Na zbiór składa się dwanaście opowiadań, które, choć ułożone chronologicznie, stanowią zamknięte całości. W każdym z nich pojawia się nietuzinkowa zagadka, której rozwiązanie nierzadko skryte jest w minionych czasach i odległych wydarzeniach; odległych na tyle, że nikt już nawet nie myśli o szukaniu odpowiedzi i odkryciu tajemnicy. A jednak w najmniej spodziewanym momencie okazuje się, że zagadkę można rozwikłać, zaś wszystkie prowadzące ku temu olśnienia poprzedzone są niezwykłymi, subtelnymi zwiastunami…

Na swoich bohaterów tym razem Christie wybrała pana Satterthwaite’a i pana Qiuna, czyniąc z nich osobliwy, ale udany duet. Pan Satterthwaite to dobrze sytuowany, starszy już dżentelmen szczycący się zdolnością wnikliwej analizy ludzkich zachowań oraz znakomitym polem dla ich obserwacji – nasz bohater czerpie bowiem dużą i nieco snobistyczną satysfakcję z tego, że zna niemal wszystkie bardziej znaczące osoby w Londynie czy zgoła w całej Anglii. Co ciekawe, pan Satterthwaite miał przyjemność spotkać również samego Herkulesa Poirot – ich znajomość wspomina Christie na kartach powieści Tragedia w trzech aktach i opowiadania Lustro nieboszczyka. Druga postać, zarazem znacząca i epizodyczna, to Harley Quin zwący sam siebie „opiekunem zakochanych” i „adwokatem umarłych”. Ten zagadkowy, szczupły i śniady mężczyzna, budzący zarazem sympatię i niepokój, z zastanawiającą skrupulatnością pojawia się zawsze tam, kiedy pan Satterthwaite, świadomie lub nie, natrafia na jakąś nierozwikłaną tajemnicę. Sam niczego nie wyjaśnia (najwyżej mnoży pytania), ma jednak na starszego, angielskiego dżentelmena wyjątkowy wpływ – pozwala mu dostrzegać w ludziach, zdarzeniach i rzeczach więcej, niż zwykle można dostrzec. Pan Qiun działa na intelekt pana Satterthwaite’a wręcz jak katalizator, za co ten ostatni szczególnie go ceni. Quin „przychodzi i odchodzi”, pojawia się i znika równie nieoczekiwanie, choć czasem jego przybycie zapowiadają drobne, łatwe do przeoczenia znaki. A kiedy już się pojawi, jedno jest pewne – już za rogiem czeka przygoda. Wszystko inne jest zagadką.

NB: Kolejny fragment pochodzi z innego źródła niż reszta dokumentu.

Lemma run_bars_lag (hold_bars : Z) (cost : Q) (mode : Mode) (n : nat) :
  forall rest1 rest2 prev1 prev2 st1 st2,
    position_state st1 = position_state st2 ->
    firstn n (map (fun rr => name (fst rr)) rest1)
    = firstn n (map (fun rr => name (fst rr)) rest2) ->
    firstn n (map signals (prev1 :: map fst rest1))
    = firstn n (map signals (prev2 :: map fst rest2)) ->
    firstn n (snd (run_bars hold_bars cost mode prev1 rest1 st1))
    = firstn n (snd (run_bars hold_bars cost mode prev2 rest2 st2)).
Proof.
  induction n as [|n IH]; intros rest1 rest2 prev1 prev2 st1 st2 Hst Hn Hs;
    [reflexivity|].
  destruct rest1 as [|[r1 x1] t1], rest2 as [|[r2 x2] t2];
    try discriminate; [reflexivity|].
  cbn [map firstn fst] in Hn, Hs.
  injection Hn as Hname Hn.
  assert (Hsig := f_equal (hd (signals prev1)) Hs).
  apply (f_equal (@tl _)) in Hs. cbn [hd tl] in Hsig, Hs.
  destruct (bar_step_lag hold_bars cost mode prev1 prev2 r1 r2 x1 x2 st1 st2
              Hst Hsig Hname) as [Hact Hst'].
  cbn [run_bars].
  destruct (bar_step hold_bars cost mode prev1 r1 x1 st1) as [s1 a1].
  destruct (bar_step hold_bars cost mode prev2 r2 x2 st2) as [s2 a2].
  cbn [fst snd] in Hact, Hst'.
  specialize (IH t1 t2 r1 r2 s1 s2 Hst' Hn Hs).
  destruct (run_bars hold_bars cost mode r1 t1 s1) as [s1' acts1].
  destruct (run_bars hold_bars cost mode r2 t2 s2) as [s2' acts2].
  cbn [snd firstn] in *. now rewrite Hact, IH.
Qed.

Lemma with_returns_rows (df : list SimRow) : map fst (with_returns df) = df.
Proof.
  apply nth_error_ext. intro j.
  rewrite nth_error_map.
  destruct (nth_error (with_returns df) j) as [rr|] eqn:E.
  - now rewrite (with_returns_nth df j rr E).
  - apply nth_error_None in E. rewrite with_returns_length in E.
    symmetry. now apply nth_error_None.
Qed.

(** The decisions on bars [1 .. i] read the index labels up to [i] and
    the signals up to [i - 1], nothing else. *)
Lemma decisions_lag (rows1 rows2 : list SimRow) (i : nat)
      (hold_bars : Z) (cost initial_equity : Q) (mode : Mode) :
  firstn (S i) (map name rows1) = firstn (S i) (map name rows2) ->
  firstn i (map signals rows1) = firstn i (map signals rows2) ->
  firstn i (decisions rows1 hold_bars cost initial_equity mode)
  = firstn i (decisions rows2 hold_bars cost initial_equity mode).
Proof.
  intros Hn Hs. unfold decisions, simulate.
  assert (H1 := with_returns_rows rows1).
  assert (H2 := with_returns_rows rows2).
  destruct (with_returns rows1) as [|[r1 x1] t1];
    destruct (with_returns rows2) as [|[r2 x2] t2];
    cbn [map fst] in H1, H2; subst rows1 rows2.
  - reflexivity.
  - cbn in Hn. discriminate.
  - cbn in Hn. discriminate.
  - apply run_bars_lag.
    + reflexivity.
    + cbn [map firstn] in Hn. injection Hn as _ Hn.
      now rewrite !map_map in Hn.
    + exact Hs.
Qed.

(** Rows of the classified frame below position [i] depend on the bars
    below [i] only. *)
Lemma inclusive_window_ext (w j : nat) (xs ys : list Q) :
  (w <= S j)%nat ->
  (forall p, (p <= j)%nat -> nth_error xs p = nth_error ys p) ->
  inclusive_window w j xs = inclusive_window w j ys.
Proof.
  intros Hw Hext. unfold inclusive_window.
  apply nth_error_ext. intro n.
  rewrite !nth_error_firstn.
  destruct (n <? w)%nat eqn:E; [|reflexivity].
  apply Nat.ltb_lt in E.
  rewrite !nth_error_skipn. apply Hext. lia.
Qed.

Lemma percentile_at_ext (lookback : nat) (q : Q) (xs ys : list Q) (j : nat) :
  (forall p, (p <= j)%nat -> nth_error xs p = nth_error ys p) ->
  percentile_at lookback q xs j = percentile_at lookback q ys j.
Proof.
  intro Hext. unfold percentile_at.
  destruct (S j <? lookback)%nat eqn:E; [reflexivity|].
  apply Nat.ltb_ge in E.
  now rewrite (inclusive_window_ext lookback j xs ys E Hext).
Qed.

Lemma detect_prefix (df1 df2 : list Bar) (lookback i : nat) :
  length df1 = length df2 ->
  (forall j, (j < i)%nat -> nth_error df1 j = nth_error df2 j) ->
  forall j, (j < i)%nat ->
    nth_error (detect_vpa_anomalies df1 lookback) j
    = nth_error (detect_vpa_anomalies df2 lookback) j.
Proof.
  intros Hlen Hext j Hj.
  destruct (nth_error df1 j) as [b|] eqn:Eb.
  - assert (Eb2 : nth_error df2 j = Some b) by (rewrite <- Hext; assumption).
    rewrite (detect_nth df1 lookback j b Eb), (detect_nth df2 lookback j b Eb2).
    assert (Hmap : forall (f : Bar -> Q) p, (p <= j)%nat ->
                     nth_error (map f df1) p = nth_error (map f df2) p).
    { intros f p Hp. rewrite !nth_error_map, Hext by lia. reflexivity. }
    now rewrite !(percentile_at_ext lookback _ (map spread_of df1) (map spread_of df2) j
                    (Hmap spread_of)),
                !(percentile_at_ext lookback _ (map Volume df1) (map Volume df2) j
                    (Hmap Volume)).
  - assert (Eb2 : nth_error df2 j = None) by (rewrite <- Hext; assumption).
    apply nth_error_None in Eb, Eb2.
    rewrite <- (detect_length df1 lookback) in Eb.
    rewrite <- (detect_length df2 lookback) in Eb2.
    apply nth_error_None in Eb, Eb2. congruence.
Qed.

Pan Satterthwaite poznaje Harleya Quina przypadkowo – w pewną mroźną i śnieżną sylwestrową noc opisaną w pierwszym z opowiadań Nadchodzi pan Quin, którą pan Satterthwaite spędzał wraz ze znajomymi w londyńskiej rezydencji. Nieoczekiwanie pojawia się zagadka sprzed lat – jakie powody stały za samobójczą śmiercią Dereka Capela, który zakończył życie w tym właśnie domu? I czy aby na pewno było to samobójstwo? Quin i Satterthwaite analizują sprawę, korzystając z interesującej teorii pana Quina – że upływ czasu pozwala lepiej i z szerszej perspektywy zobaczyć dane wydarzenie. Dociekania naszych bohaterów prowadzą do niespodziewanego finału… I tak już będzie w każdym z kolejnych opowiadań, choć w każdym spotkamy też całkiem inną tajemnicę, inne postaci i dekoracje. Panowie Satterthwaite i Quin spotkają się nieoczekiwanie jeszcze jedenaście razy – a to gdzieś na angielskiej prowincji, a to wśród górskich szczytów, w pełnym przepychu Monte Carlo, lub na maleńkiej, południowej wysepce, nie zabraknie tu też mniej lub bardziej ponurych, angielskich rezydencji. Postacie, które towarzyszą dwóm bohaterom, zmieniają się jak w kalejdoskopie – obok pozornie zwyczajnych śmiertelniczek i śmiertelników przed naszymi oczami pojawiają się bezkompromisowi artyści, brytyjscy dżentelmeni, tajemnicze hrabiny i rosyjskie tancerki o ukrytej w cieniu przeszłości.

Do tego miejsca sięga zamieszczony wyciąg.